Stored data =

Lemma analyze_twice_cached_witness :
  let W := Demo.world in
  let a := "http://a.com" in
  let b := "http://b.com" in
  let urls := [b; a; "http://c.com"; b] in
  let below := snd (analyze_page_structure W b init_state) in
  let full := analyze_all W (numbered_urls 100) init_state in
  let cached := snd (analyze_page_structure W a init_state) in
  (* a miss below capacity, then other urls, then the same url *)
  (let st1 := snd (analyze_page_structure W a below) in
   let st2 := analyze_all W urls st1 in
   analyze_page_structure W a below = (Ok demo_structure, st1) /\
   (length (remove_dups urls) < Lru.maxsize)%nat /\
   Lru.lookup a (lru below) = None /\
   fetches st1 = a :: fetches below /\
   (exists st3, analyze_page_structure W a st1 = (Ok demo_structure, st3) /\
                fetches st3 = a :: fetches below) /\
   (exists st3, analyze_page_structure W a st2 = (Ok demo_structure, st3) /\
                fetches st3 = fetches st2) /\
   fetches (snd (generate_api_endpoint W a "another query" st2)) = fetches st2 /\
   Lru.lookup b (lru below) = Some demo_structure /\
   Lru.lookup b (lru st1) = Some demo_structure) /\
  (* a miss at capacity *)
  (let st1 := snd (analyze_page_structure W a full) in
   analyze_page_structure W a full = (Ok demo_structure, st1) /\
   Lru.lookup a (lru full) = None /\
   length (lru full) = Lru.maxsize /\
   lru st1 = (a, demo_structure) :: removelast (lru full) /\
   Lru.lookup "http://h/0" (lru full) = Some demo_structure /\
   Lru.lookup "http://h/0" (lru st1) = None) /\
  (* a hit *)
  (let st1 := snd (analyze_page_structure W a cached) in
   analyze_page_structure W a cached = (Ok demo_structure, st1) /\
   Lru.lookup a (lru cached) = Some demo_structure /\
   fetches st1 = fetches cached).
Proof.
  intros W a b urls below full cached. split; [|split].
  - intros st1 st2.
    assert (analyze_page_structure W a below = (Ok demo_structure, st1)) as H1
      by (vm_compute; reflexivity).
    assert (length (remove_dups urls) < Lru.maxsize)%nat as H2 by (vm_compute; lia).
    assert (Lru.lookup a (lru below) = None) as Hmiss by (vm_compute; reflexivity).
    assert (Lru.lookup b (lru below) = Some demo_structure) as Hb by (vm_compute; reflexivity).
    assert (length (lru below) < Lru.maxsize)%nat as Hroom by (vm_compute; lia).
    destruct (analyze_twice_cached W a urls below st1 demo_structure H1 H2)
      as (Hsecond & Hone & _ & Htwice & Hquery & Hkeep & _).
    split; [exact H1|]. split; [exact H2|]. split; [exact Hmiss|].
    split; [exact (Hone Hmiss)|]. split; [exact (Htwice Hmiss)|].
    split; [exact Hsecond|]. split; [exact (Hquery "another query")|].
    split; [exact Hb|]. exact (Hkeep Hroom b demo_structure Hb).
  - intros st1.
    assert (analyze_page_structure W a full = (Ok demo_structure, st1)) as H1
      by (vm_compute; reflexivity).
    assert (length (remove_dups ([] : list string)) < Lru.maxsize)%nat as H2
      by (vm_compute; lia).
    assert (Lru.lookup a (lru full) = None) as Hmiss by (vm_compute; reflexivity).
    assert (length (lru full) = Lru.maxsize) as Hlen by (vm_compute; reflexivity).
    destruct (analyze_twice_cached W a [] full st1 demo_structure H1 H2)
      as (_ & _ & _ & _ & _ & _ & Hevict).
    assert (lru st1 = (a, demo_structure) :: removelast (lru full)) as Hlru.
    { apply Hevict; [exact Hmiss|]. rewrite Hlen. lia. }
    split; [exact H1|]. split; [exact Hmiss|]. split; [exact Hlen|]. split; [exact Hlru|].
    split; vm_compute; reflexivity.
  - intros st1.
    assert (analyze_page_structure W a cached = (Ok demo_structure, st1)) as H1
      by (vm_compute; reflexivity).
    assert (length (remove_dups ([] : list string)) < Lru.maxsize)%nat as H2
      by (vm_compute; lia).
    assert (Lru.lookup a (lru cached) = Some demo_structure) as Hhit by (vm_compute; reflexivity).
    destruct (analyze_twice_cached W a [] cached st1 demo_structure H1 H2)
      as (_ & _ & Hcached & _).
    split; [exact H1|]. split; [exact Hhit|]. exact (proj2 (Hcached demo_structure Hhit)).
Defined.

WORK TO BE COMPLETED = From the opening line of the data above through the line holding "fetches st1 = a :: fetches below /\", give every line again exactly as it stands.

OUTPUT FOR THIS EXERCISE =
Lemma analyze_twice_cached_witness :
  let W := Demo.world in
  let a := "http://a.com" in
  let b := "http://b.com" in
  let urls := [b; a; "http://c.com"; b] in
  let below := snd (analyze_page_structure W b init_state) in
  let full := analyze_all W (numbered_urls 100) init_state in
  let cached := snd (analyze_page_structure W a init_state) in
  (* a miss below capacity, then other urls, then the same url *)
  (let st1 := snd (analyze_page_structure W a below) in
   let st2 := analyze_all W urls st1 in
   analyze_page_structure W a below = (Ok demo_structure, st1) /\
   (length (remove_dups urls) < Lru.maxsize)%nat /\
   Lru.lookup a (lru below) = None /\
   fetches st1 = a :: fetches below /\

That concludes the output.